A partir de maintenant les choses vont aller vite, il va y avoir les langes à changer après la nuit, le petit déjeuner à gérer en même temps et puis viendra le temps des soins et ceux qui auront besoin de moi, parfois tous en même temps. Mais comment leur en vouloir de demander un peu d’exclusivité. Il faudra les aider à s’ennuyer, à ne pas s’ennuyer. Il faudra répondre au téléphone, rassurer les proches et gérer les imprévus. Regarder l’heure pour savoir quand arrive sa collègue pour que l’on puisse souffler 5 minutes.
"Je prolongerai mon service parce qu’entre collègues, on se serre les coudes"
Mais il est déjà l’heure de préparer le nécessaire pour le dîner. Un appel dans la chambre du fond en même temps qu’un dans le couloir, le téléphone qui sonne et une personne qui a besoin de moi aux toilettes. Dans ma tête, j’ai aussi les horaires à refaire et ne pas oublier de compléter mon administratif. Tiens ai-je bien noté la température prise ce matin ?
Bon ben ma collègue vient d’appeler, elle ne viendra pas, elle est malade. Alors je prolongerai mon service parce qu’entre collègues, on se serre les coudes. Je terminerai peut-être à 16h ou à 17h… ou 20h on verra.
Je suis fatiguée, je suis stressée mais je sais que j’ai envie de prendre soin d’eux. Chaque instant est précieux. Aujourd’hui, c’est pour eux que ce n’est pas facile. Personne ne voudrait être ici, et pourtant ils sont là. Ils n’ont pas choisi, ils n’ont rien fait pour. Alors on est là ensemble.
Ensemble avec toute l’équipe, la petite, la grande… enfin une seule équipe. Mon équipe, notre équipe.
Aujourd’hui je suis heureuse et fière d’être éducatrice au sein d’un SRG/ SASPE (service résidentiel général / Service d’accueil spécialisé de la petite enfance).
Les "Ils", ils ont 6 mois, 1 an, 3 ans, 5 ans, 8 ans ...16 ans.

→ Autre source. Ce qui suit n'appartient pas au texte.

Lemma add_idx_ok b ts w off h : index_ok b ts → off = Z.of_nat (length (section_bytes false ts)) → length ts < BTF_MAX_NR_TYPES →
  wp (btf_add_type_idx_entry malloc_ok b off) h (λ r h',
    r = (- ENOMEM, b) ∧ live h' = live h ∧ (∃ n, malloc_ok n = false) ∨
    ∃ offs cap, r = (0, with_offs (Some offs) cap (nr_types b) b) ∧ live h' = live h + 1 - one (type_offs b) ∧
      index_ok (with_offs (Some offs) cap (nr_types b + 1) b) (ts ++ [w])).
Proof.
  intros [Hn Hc Hm Ho] -> Hl. unfold wp, btf_add_type_idx_entry, BTF_MAX_NR_TYPES in *.
  assert (length ts ≤ length (default [] (type_offs b))) as Hle.
  { destruct (decide (length ts = 0%nat)); [lia|]. pose proof (lookup_lt_Some _ _ _ (Ho (length ts - 1)%nat ltac:(lia))). lia. }
  destruct (add_mem_cases (default [] (type_offs b)) (type_offs_cap b) 4 (nr_types b) 0x7fffffff 1 (malloc_ok (asked h)))
    as [[-> Hw]|(k & -> & Hk & Hkm)]; unfold PTRDIFF_MAX in *; try lia.
  { left. split; [done|]. split; [done|]. destruct Hw as [?|[?|?]]; [eauto|lia|lia]. }
  rewrite (proj2 (Z.ltb_lt _ _)) by (rewrite length_app, length_replicate; lia). right. eexists _, _. split; [done|]. split; [done|].
  split; cbn.
  - rewrite length_app. cbn. lia.
  - rewrite length_insert, length_app, length_replicate. lia.
  - unfold BTF_MAX_NR_TYPES. lia.
  - intros i Hi. rewrite length_app in Hi. cbn in Hi. rewrite Hn, Nat2Z.id. destruct (decide (i = length ts)) as [->|Hne].
    + rewrite list_lookup_insert_eq by (rewrite length_app, length_replicate; lia). f_equal. symmetry. apply start_of_end.
    + rewrite list_lookup_insert_ne by done. rewrite lookup_app_l by lia. rewrite start_of_app by lia. apply Ho. lia.
Qed.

Alors aujourd’hui, je suis en colère de la violence que me renvoient les médias, que me renvoient mes connaissances, que me renvoie la radio… que me renvoient les responsables de mon secteur. A nous les ignorés du système, ceux dont personne ne parle alors que travaillant avec une surcharge de travail énorme et avec un public fragilisé et/ou porteur sain nous n’avons aucune protection. Pas de gants, pas de masques, pas de gels, pas d’aide, pas un mot… Ni pour eux, ni pour nous.
On enchaîne les heures, les jours, les nez à moucher, les pètes à essuyer, les câlins, les bisous, le confinement… 10, 15, 20, 30 enfants ensemble h24. Et nos familles, nous ne sommes pas proches d’elles et pourtant nous leur faisons courir un risque réel. Et quand on ne sera plus assez pour fonctionner Que feront-ils ?

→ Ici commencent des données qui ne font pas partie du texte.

Definition btf_commit_type (b : btf) (data_sz : Z) : prog heap (Z * btf) :=
  let! h := lift (hdr_of b) in
  let! (err, b) := btf_add_type_idx_entry malloc_ok b (type_len h) in
  if negb (err =? 0) then failing err b
  else
  let! b := lift (grow_types data_sz b) in
  let b := with_offs (type_offs b) (type_offs_cap b) (nr_types b + 1) b in
  pret (s32 (start_id b + nr_types b - 1), b).

(** [!name || !name[0]], and the string that is added otherwise. *)
Definition no_name (name : option (list Z)) : bool := match name with None | Some [] => true | Some (_ :: _) => false end.
Definition name_or_empty (name : option (list Z)) : list Z := default [] name.

(** Most functions go on like this once their arguments are checked: the object is
    taken apart, room is made for [sz] bytes, and the name is added, if there is one;
    then [k] is run with the pointer and the offset of the name. *)
Definition with_room (b : btf) (sz : Z) (name : option (list Z)) (k : Z → Z → btf → prog heap (Z * btf)) : prog heap (Z * btf) :=
  let! (err, b) := btf_ensure_modifiable b in
  if negb (err =? 0) then failing (- ENOMEM) b
  else
  let! (t, b) := btf_add_type_mem b sz in
  match t with
  | None => failing (- ENOMEM) b
  | Some t =>
    if no_name name then k t 0 b
    else
    let! (name_off, b) := btf__add_str b (name_or_empty name) in
    if name_off <? 0 then pret (name_off, b) else k t name_off b
  end.
(** The new type is written, with what follows it, and becomes visible. *)
Definition append_type (b : btf) (name : option (list Z)) (info size_type : Z) (rest : list Z) : prog heap (Z * btf) :=
  let sz := sizeof_type + 4 * length rest in
  with_room b sz name (λ t name_off b,
    let! b := lift (put_words t (name_off :: info :: size_type :: rest) b) in btf_commit_type b sz).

"Nous sommes les parents pauvres..."
Mais de notre secteur on ne parle pas. On n’en parle jamais. On en parle que pour ragoter lorsqu’il y a un gros incident. Et pourtant 98 % du temps tout va bien.
On fait partie de ces métiers dont la société a besoin, mais ne veut pas savoir qu’ils existent, les parents pauvres. (Surtout quand ils sont jeunes nos bénéficiaires.)
Et pourtant on fait notre travail avec tout notre cœur, avec tout notre temps et notre dévouement. En dépit de nos familles, de nos amis… en dépit de nous.
Alors je suis contente en terminant mon service de savoir que vous en profitez pour faire un barbecue, repeindre vos clôtures, regarder des séries, jouer à un jeu de société… et que vous êtres compatissants avec les soignants, médecins, infirmières, pompiers, vendeurs, barmans et je le suis avec vous.
Mais que se passera-t-il quand on sera sur les genoux ? Qui sera là pour nos petits bouts ? Y avez-vous pensé seulement vous les responsables de notre secteur ?
En tout cas un grand merci à cette équipe de super héros qui les entoure, éducateurs, puéricultrices, assistante sociale, directrice pédagogique, secrétaire, cuisinier, préposée, psychologue alors à tous les : Gaëlle, Régis, Chloé, Christine, Marine, Héléna, Nadia, Josiane,Michèle, Delphine, Marc, Marie, Raphaël, Isabelle, Jonathan, Sophie, Jennie, Myriam, Muriel, Dina, Rachid…
A tous ceux qui permettent que les baraques tiennent, moi je vous le dis car les médias, et nos responsables ne le feront pas :
MERCI
Et quand tout ça sera passé car on le sait ça passera et on le sait on sera là, il faudra prendre le temps d’être entendu.